本作の撮影は、東宝撮影所のスタジオセットと、東京近郊の現実のロケーションを組み合わせる形で行われました。市役所の市民課のセットは、当時の現実の市役所をそのまま参考にした美術設計で、書類が積み上がった机、判子の音、職員たちの靴の音までが画面の上に再現されています。完成した公園の場面は、ロケーションで作られたセットに、本物のブランコと滑り台が設置されました。

キャストの準備

志村喬は、本作の役作りのために、勘治という人物の30年間の市役所勤務の身体性を画面の上で立ち上げる長期間の準備を行いました。撮影前から姿勢、視線、声色を細かく作り直し、撮影中は現場でも勘治の身体性をほぼ素のまま保ち続けたとされます。前半・中盤・後半で彼の身体の重みが少しずつ変わっていく様子は、彼自身の演技の精度の高さを示す代表例として広く語られています。

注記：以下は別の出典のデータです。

(* ===== verification/NvmeTcpSim.v ===== *)
(** * A simulated host of the initiator

    A machine with a local subsystem and two targets that export another one: its listings are printed as
    JSON, and the theorems are applied to it. *)

From S2P Require Import Prelude PyStr PyFloat PyVal PyJson Avocado Logic NvmeTcp NvmeTcpSystem NvmeTcpNetwork NvmeTcpConnect NvmeTcpRun.
Open Scope Z_scope.

(** ** Printing *)

Abbreviation plain s := (forallb plain_char (chars_of s) = true).

Fixpoint arr_rest (l : chars) (ls : list chars) : chars :=
  match ls with [] => l ++ ["]"%char] | l' :: ls' => l ++ ","%char :: arr_rest l' ls' end.
Definition arr (ls : list chars) : chars := match ls with [] => ["["; "]"]%char | l :: ls' => "["%char :: arr_rest l ls' end.

Lemma arr_json vs ls : Forall2 json vs ls → json (VList vs) (arr ls).
Proof.
  intros [|v l vs' ls' Hv Hl]; [by apply (JNil [])|]. cbn [arr]. apply (JArr []); [done|]. revert v l Hv.
  induction Hl as [|v2 l2 vs' ls' Hv2 Hl IH]; intros v l Hv; cbn [arr_rest].
  - by apply (ELast v l []).
  - apply (ECons v l [] []); [done..|]. by apply IH.
Qed.

Definition member_text (m : string * chars) : chars := quoted (chars_of m.1) ++ ":"%char :: m.2.
Fixpoint obj_rest (m : string * chars) (ms : list (string * chars)) : chars :=
  match ms with [] => member_text m ++ ["}"%char] | m' :: ms' => member_text m ++ ","%char :: obj_rest m' ms' end.
Definition obj (ms : list (string * chars)) : chars := match ms with [] => ["{"; "}"]%char | m :: ms' => "{"%char :: obj_rest m ms' end.

Definition member_json (m : string * pyval) (t : string * chars) : Prop := m.1 = t.1 ∧ plain t.1 ∧ json m.2 t.2.

Lemma plain_forall s : plain s → Forall (λ c, plain_char c = true) (chars_of s).
Proof. intros H. apply list.Forall_forall. intros c Hc%list_elem_of_In. by eapply forallb_forall in H. Qed.

Lemma obj_json ms ts : Forall2 member_json ms ts → NoDup ms.*1 → json (VDict ms) (obj ts).
Proof.
  intros H Hd. destruct H as [|[k v] [k' l] ms' ts' (Ek & Hk & Hv) Hl]; [by apply (JEmpty [])|]. cbn [obj fst snd] in *. subst k'.
  apply (JObj []); [done| |done]. clear Hd. revert k v l Hk Hv.
  induction Hl as [|[k2 v2] [k2' l2] ms' ts' (Ek & Hk2 & Hv2) Hl IH]; intros k v l Hk%plain_forall Hv; cbn [obj_rest].
  - unfold member_text. cbn [fst snd]. rewrite <- (str_of_chars_of k) at 1. rewrite <- app_assoc. by apply (MLast (chars_of k) [] [] v l []).
  - cbn [fst snd] in *. subst k2'. unfold member_text at 1. cbn [fst snd]. rewrite <- (str_of_chars_of k) at 1. rewrite <- app_assoc.
    apply (MCons (chars_of k) [] [] v l [] []); [done..|]. by apply IH.
Qed.

Lemma str_json s : plain s → json (VStr s) (quoted (chars_of s)).
Proof. intros H%plain_forall. rewrite <- (str_of_chars_of s) at 1. by apply JStr. Qed.

Lemma text_of v l : json v l → json_text v (str_of l).
Proof. intros H. exists l, [], []. split_and!; [done..|]. cbn. by rewrite app_nil_r. Qed.

(** The members of an object of strings. *)
Ltac members := apply obj_json; [repeat constructor; try reflexivity; cbn [fst snd]; try (by apply str_json)|by apply (bool_decide_eq_true_1 _)].

Definition path_text (p : tcp_path) : chars :=
  obj ([("Name", quoted (chars_of (tp_name p))); ("Transport", quoted (chars_of "tcp")); ("Address", quoted (chars_of (tp_address p)));
        ("State", quoted (chars_of (tp_state p)))]%string ++ match tp_ana p with Some a => [("ANAState"%string, quoted (chars_of a))] | None => [] end).
Definition plain_path (p : tcp_path) : Prop :=
  plain (tp_name p) ∧ plain (tp_address p) ∧ plain (tp_state p) ∧ match tp_ana p with Some a => plain a | None => True end.

Lemma path_text_json p : plain_path p → json (path_json p) (path_text p).
Proof. intros (Hn & Ha & Hs & Hana). unfold path_json, path_text. destruct (tp_ana p) as [a|]; cbn [app]; members. Qed.

Definition subsystem_text (s : subsystem) : chars := obj [("NQN", quoted (chars_of (sb_nqn s))); ("Paths", arr (map path_text (sb_paths s)))]%string.

Lemma subsystem_text_json s : plain (sb_nqn s) → Forall plain_path (sb_paths s) → json (subsystem_json s) (subsystem_text s).
Proof.
  intros Hn Hp. unfold subsystem_json, subsystem_text. members. apply arr_json.
  induction Hp as [|p l Hp Hl IH]; cbn [map]; constructor; [by apply path_text_json|exact IH].
Qed.

Definition hosts_text (h : hosts) : chars := arr (map (λ l, obj [("Subsystems"%string, arr (map subsystem_text l))]) h).

Lemma hosts_text_json h : Forall (Forall (λ s, plain (sb_nqn s) ∧ Forall plain_path (sb_paths s))) h → json (hosts_json h) (hosts_text h).
Proof.
  intros H. unfold hosts_json, hosts_text. apply arr_json. induction H as [|l h Hl Hh IH]; cbn [map]; constructor; [|exact IH]. unfold host_json.
  members. apply arr_json. induction Hl as [|s l [Hn Hp] Hl IHl]; cbn [map]; constructor; [by apply subsystem_text_json|exact IHl].
Qed.

(** ** The machine *)

Definition nqn0 : string := "nqn.2014-08.org.nvmexpress:uuid:local".
Definition nqn1 : string := "nqn.2014-08.com.vendor:storage".
Definition target1 : string := "192.168.100.1".
Definition target2 : string := "192.168.100.2".
Definition path0 : tcp_path := Path "nvme0" "traddr=10.0.0.9,trsvcid=4420" "live" None.
Definition path1 : tcp_path := Path "nvme1" (tcp_address target1 "4420") "live" (Some "optimized"%string).
Definition path2 : tcp_path := Path "nvme2" (tcp_address target2 "4420") "live" None.

Record sim := Sim { si_local : bool; si_paths : list tcp_path; si_conf : option string; si_addr : list (string * string); si_up : list string }.

Definition hosts_of (local : bool) (paths : list tcp_path) : hosts :=
  [(if local then [Subsystem nqn0 [path0]] else []) ++ match paths with [] => [] | _ => [Subsystem nqn1 paths] end].
Definition sim_hosts (w : sim) : hosts := hosts_of (si_local w) (si_paths w).
Definition sim_view (w : sim) : tcp_view := View (sim_hosts w) (si_conf w) (si_addr w) (si_up w).

(** The paths in the orders in which they may have been connected. *)
Definition orders : list (list tcp_path) := [[]; [path1]; [path2]; [path1; path2]; [path2; path1]].
Definition sim_ok (w : sim) : Prop := si_paths w ∈ orders ∧ Forall (λ a, a.2 ≠ ""%string) (si_addr w).

Definition sim_devices (h : hosts) : list (string * Z) := match all_paths h with [] => [] | _ => [("/dev/nvme1n1"%string, 1073741824)] end.
Definition devices_text (l : list (string * Z)) : chars :=
  obj [("Devices"%string, arr (map (λ d : string * Z, obj [("DevicePath", quoted (chars_of d.1)); ("Size", chars_of (py_str_Z d.2))]%string) l))].

Lemma in_orders (P : list tcp_path → Prop) l : l ∈ orders → P [] → P [path1] → P [path2] → P [path1; path2] → P [path2; path1] → P l.
Proof. intros H ?????. repeat (apply elem_of_cons in H as [->|H]; [done|]). by apply not_elem_of_nil in H. Qed.

Lemma sim_hosts_text w : sim_ok w → json (hosts_json (sim_hosts w)) (hosts_text (sim_hosts w)).
Proof.
  intros [H _]. apply hosts_text_json. unfold sim_hosts, hosts_of. constructor; [|constructor]. apply Forall_app. split.
  { destruct (si_local w); constructor; [|constructor]. split; [done|]. by repeat constructor. }
  revert H. generalize (si_paths w) as l. intros l H. pattern l. by apply in_orders; [done|repeat constructor..].
Qed.

Lemma devices_text_json h : json (devices_json (sim_devices h)) (devices_text (sim_devices h)).
Proof.
  unfold devices_json, devices_text, sim_devices. members. apply arr_json. destruct (all_paths h); cbn [map]; [constructor|constructor; [|constructor]].
  unfold device_json. cbn [fst snd]. members.
Qed.

Lemma paths_sim n local l : paths_of n (hosts_of local l) = (if local && String.eqb nqn0 n then [path0] else []) ++ (if String.eqb nqn1 n then l else []).
Proof.
  rewrite paths_of_all. unfold hosts_of. cbn [concat]. rewrite app_nil_r, flat_map_app. f_equal.
  - destruct local; [|done]. cbn [flat_map sb_nqn sb_paths andb]. by destruct (String.eqb _ _).
  - destruct l; [by destruct (String.eqb _ _)|]. cbn [flat_map sb_nqn sb_paths]. destruct (String.eqb _ _); [|done]. by rewrite app_nil_r.
Qed.

Definition on_sim {A} (f : sim → result A) (w : sim) : result A * sim := (f w, w).
Definition set_sim_paths (l : list tcp_path) (w : sim) : sim := Sim (si_local w) l (si_conf w) (si_addr w) (si_up w).
Definition set_sim_conf (c : option string) (w : sim) : sim := Sim (si_local w) (si_paths w) c (si_addr w) (si_up w).
Definition disconnect_sim (name : string) (w : sim) : sim :=
  Sim (si_local w && negb (String.eqb "nvme0" name)) (List.filter (not_named name) (si_paths w)) (si_conf w) (si_addr w) (si_up w).

Definition sim_output (cmd : string) (w : sim) : result string * sim :=
  if String.eqb cmd subsys_cmd then (Ret (str_of (hosts_text (sim_hosts w))), w)
  else if String.eqb cmd "nvme list -o json" then (Ret (str_of (devices_text (sim_devices (sim_hosts w)))), w)
  else if String.eqb cmd (connect_cmd (VStr nqn1) target1 "4420") then (Ret "connected", set_sim_paths (si_paths w ++ [path1]) w)
  else if String.eqb cmd (connect_cmd (VStr nqn1) target2 "4420") then (Ret "connected", set_sim_paths (si_paths w ++ [path2]) w)
  else (Ret ("subnqn: " +:+ nqn1), w).

Definition sim_system (cmd : string) (w : sim) : result Z * sim :=
  match drop_prefix (chars_of "nvme disconnect -d /dev/") (chars_of cmd) with
  | Some name => (Ret 0, disconnect_sim (str_of name) w)
  | None => (Ret 0, w)
  end.

Definition sim_env : Env sim := {|
  env_run := λ _ _ w, (Ret (CmdResult 0 ""), w);
  env_system := λ cmd _ w, sim_system cmd w;
  env_system_output := λ cmd _ w, sim_output cmd w;
  env_ssh := λ _ _ w, (Ret (CmdResult 0 ""), w);
  env_connect := λ _ _ _ w, (Ret true, w);
  env_show := λ r, stdout_text r;
  env_param := λ _ d, d;
  env_exists := λ p w, (String.eqb p discovery_conf && bool_decide (si_conf w ≠ None), w);
  env_read := λ _ w, (Ret ("N" +:+ NL), w);
  env_append := λ _ _ w, (Ret (), w);
  env_remove := λ _ w, (Ret (), set_sim_conf None w);
  env_random := λ w, (0, w);
|}.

小田切みき、日守新一、関京子、千秋実、田中春男、伊藤雄之助、藤原釜足ら脇役陣は、本作の社会派ドラマとしての厚みを支える重要なアンサンブルとして、それぞれの役どころに丁寧に向き合いました。とくに通夜の席のシーンの長尺の対話は、出演者全員のリハーサルを長時間重ねたうえで撮影されたとされます。

技術的な挑戦

本作の最大の技術的挑戦は、勘治の数か月にわたる「公園を作る旅路」を、彼自身の視点ではなく通夜の席での証言として描くという構造を、観客の感情の流れを途切れさせずに見せ切る編集設計でした。回想シーンの長さ、視点の切り替え、現在地(通夜)と過去(数か月の活動)の往復のリズムは、撮影段階から綿密に計算され、本作の屈指の達成のひとつとして広く参照されています。早坂文雄の音楽は、勘治の前半の絶望、中盤のとよとの対話、後半の公園を作る旅路、そしてラストのブランコのシーンへと、それぞれ異なる感情のラインを音だけで観客に手渡す仕事として、本作の倫理的な重みを最後まで支えています。